Regarding seq3, the match you indicate would have three errors:
TCGTATGCCTTGTA (end of read)
=========X=X=X
TCGTATGCCGTCTTCTGCTTG (adapter)

The match has a length of 14 bp (counting adapter bases). As you see under the 
"No. of allowed errors:" heading in the status report, only 2 errors are 
allowed for matches of length 14 ("10-14 bp: 2"). Thus, this match is ignored.

Please tell me whether you think cutadapt's alignment algorithm should behave 
differently.

I'll see whether I can figure out what went wrong with seq2.

Original comment by marcel.m...@tu-dortmund.de on 13 Sep 2014 at 9:49

GoogleCodeExporter commented 9 years ago

Ok, the case of seq2 is quite an interesting one ...

I've reproduced the issue with a shorter version of your sequences: the read 
TCGTATGCCCTCC and the adapter TCGTATGCCGTCTTC.

Here is the alignment that you would expect:

TCGTATGCCCTCC   (read)
=========X==X
TCGTATGCCGTCTTC (adapter)

But it turns out that the actual alignment that is found is this one:

TCGTATGCCGTCTTC
=========X==XX=
TCGTATGCCCTC--C

Since it has length 15 and contains three errors, the error rate is actually 
3/15=20%, so it's within the threshold.

To understand why that alignment was chosen, one needs to know that cutadapt 
doesn't really care about the actual number of errors as long as the alignment 
has not more errors than the maximum error rate allows (20% in your case). The 
alignment algorithm doesn't try to find an alignment with few errors, but 
instead it tries to find one with many matches. And in this case, the first 
alignment has 11 matches, and the second one has 12.

This is sometimes a bit surprising, as you have noticed, but is consistent with 
the way I wanted the algorithm to behave.

As an explanation, the problem lies in the maximum error rate: I want users to 
be able to specify that as a parameter because it is quite easy to understand. 
The problem then is that you cannot optimize for 'as few errors as possible' 
since an alignment in which the read and the adapter do not overlap at all is 
always optimal (since it has zero errors). Typically, this is solved by using 
alignment scores, which I didn't want since they aren't as easy to understand. 
Instead, I chose to optimize the number of matches (but still under the 
constraint that the actual error rate may not go above the specified maximum 
error rate). If you are really, really interested (or bored), you could read 
the chapter about cutadapt in my PhD thesis, available at 
http://hdl.handle.net/2003/31824 , where this optimization problem and the 
algorithm are described in more detail. (I'm not offended if you don't read it.)

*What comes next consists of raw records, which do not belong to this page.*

Lemma check_mappings_ok overlay ls ms : check_mappings overlay ls = Ok ms → Forall (mapping_ok overlay) ms.
Proof.
  revert ms. induction ls as [|l ls IH]; simpl; intros ms; [by intros [= <-]|].
  destruct (check_mapping overlay l) as [m|] eqn:E; [|done]. simpl. destruct (check_mappings overlay ls) as [ms'|]; [|done].
  simpl. apply check_mapping_ok in E. intros [= <-]. specialize (IH ms' eq_refl). destruct m; [by constructor|done].
Qed.

Lemma fs_close_fds fds : fs_keeps (W:=W) (close_fds fds).
Proof. unfold close_fds. fs_auto. Qed.
Lemma fs_protocol_loop items seen args fds : fs_keeps (W:=W) (protocol_loop items seen args fds).
Proof. revert seen args fds. pose proof fs_close_fds. induction items; intros; simpl; fs_auto. Qed.
Lemma fs_protocol_restore_fds c : fs_keeps (W:=W) (protocol_restore_fds c).
Proof. unfold protocol_restore_fds. pose proof fs_protocol_loop. fs_auto. Qed.
Lemma fs_children_loop pids : fs_keeps (W:=W) (children_loop pids).
Proof. unfold identity_of. induction pids; simpl; unfold identity_of; fs_auto. Qed.
Lemma fs_validate_children pid allowed : fs_keeps (W:=W) (validate_replay_children pid allowed).
Proof. unfold validate_replay_children, verifying. pose proof fs_children_loop. fs_auto. Qed.
Lemma fs_fds_loop pid fifos stdio names seen : fs_keeps (W:=W) (fds_loop pid fifos stdio names seen).
Proof. revert seen. induction names; intros; simpl; fs_auto. Qed.
Lemma fs_validate_resources pid mount allowed a b : fs_keeps (W:=W) (validate_replay_resources pid mount allowed a b).
Proof.
  unfold validate_replay_resources, verifying, identity_of, fd_names.
  pose proof fs_validate_children. pose proof fs_fds_loop. fs_auto.
Qed.

Lemma rets_verifying {A} (m : M (ctl * W) A) R : rets m R → rets (verifying m) R.
Proof. intros H. apply rets_try; [done|]. intros e. apply rets_raise. Qed.

(** Whatever the host answers, a contract that is returned is sound. *)
Lemma accepted_contract pid mount allowed allowed_fifos allowed_stdio s c s' :
  validate_replay_resources (W:=W) pid mount allowed allowed_fifos allowed_stdio s = (Ok c, s') →
  ∃ fifos stdio, mapM _absolute allowed_fifos = Ok fifos ∧ mapM _absolute allowed_stdio = Ok stdio ∧
    _absolute mount = Ok (ct_overlay c) ∧ accepted pid fifos stdio c.
Proof.
  intros Hrun.
  enough (rets (S:=ctl * W) (validate_replay_resources pid mount allowed allowed_fifos allowed_stdio)
    (fun c => ∃ fifos stdio, mapM _absolute allowed_fifos = Ok fifos ∧ mapM _absolute allowed_stdio = Ok stdio ∧
      _absolute mount = Ok (ct_overlay c) ∧ accepted pid fifos stdio c)) as H
    by (specialize (H s); unfold wp in H; by rewrite Hrun in H).
  unfold validate_replay_resources.
  eapply (rets_bind (fun r => _absolute mount = Ok r)); [by apply rets_lift|]. intros overlay Ho.
  eapply (rets_bind (fun r => mapM _absolute allowed_fifos = Ok r)); [by apply rets_lift|]. intros fifos Hfi.
  eapply (rets_bind (fun r => mapM _absolute allowed_stdio = Ok r)); [by apply rets_lift|]. intros stdio Hst.
  apply rets_verifying. apply rets_then; intros [? identity]. apply rets_then; intros tasks.
  destruct (negb (bool_decide (tasks = _))); [apply rets_raise|]. apply rets_then; intros exited.
  apply rets_then; intros cwd. destruct (negb (startswith cwd "/")) eqn:Ec1; cbn [orb]; [apply rets_raise|].
  destruct (deleted cwd) eqn:Ec2; [apply rets_raise|]. destruct (_within cwd overlay) eqn:Ec3; [apply rets_raise|].
  apply rets_then; intros exe. destruct (deleted exe || _ || _) eqn:Ex; [apply rets_raise|].
  apply orb_false_iff in Ex as [Ex Ex3]. apply orb_false_iff in Ex as [Ex1 Ex2]. apply negb_false_iff in Ex3, Ec1.
  apply rets_then; intros names. eapply rets_bind; [apply fds_loop_ok; constructor|]. intros fds (Hf1 & Hf2 & _).
  apply rets_then; intros maps.
  eapply (rets_bind (fun ms => Forall (mapping_ok overlay) ms)).
  { apply rets_lift. intros ms Hm. by eapply check_mappings_ok. }
  intros ms Hms. apply rets_then; intros [? identity']. apply rets_then; intros names'.
  destruct (_ || _); [apply rets_raise|]. apply rets_ret. exists fifos, stdio.
  split_and!; [done|done|done|]. constructor; cbn [ct_overlay ct_cwd ct_fds ct_evidence]; [done|done|done|done|].
  by eexists.
Qed.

One other important point to note is that this particularity doesn't influence 
the trimming result: Try to run cutadapt with the maximum error rate reduced to 
0.16. This prevents the second alignment with 3 errors to be found and suddenly 
the reported number of errors in the info file is down to 2.

Unless you think the alignment algorithm should behave differently, I'd like to 
not change cutadapt's behavior, including the seemingly incorrect reported 
number of errors. I will add some more documentation instead, and maybe a 
pointer to this issue report. Perhaps it would also make sense to print the 
number of matches in the alignment to the info file since that is the 
optimization criterion.

Original comment by marcel.m...@tu-dortmund.de on 13 Sep 2014 at 10:58

GoogleCodeExporter commented 9 years ago

Thank you very much for your careful explanation! I also scanned the figures in 
your thesis and understand the behavior of cutadapt much better now. Fig 2.4 
was interesting to get a quick idea of how you calculated the best matching 
sequence within a specified error rate! Also, Fig 2.1 in your thesis could be a 
good addition to cutadapt's documentation - it made me easily orient to 
cutadapt's trimming behavior (btw, the README link in your google project home 
page appears broken). 

I see now the rationale you've for the current alignment/error model, and so 
have no suggestions for an alternate model. However, I do request you to fully 
specify the exact algorithm in the "Algorithm" section of the documentation to 
help detail-oriented :) users understand the exact reason why certain sequences 
are trimmed and others not. I found some description of the algorithm in your 
Embnet paper, but it doesn't seem to fully agree with what you said above.  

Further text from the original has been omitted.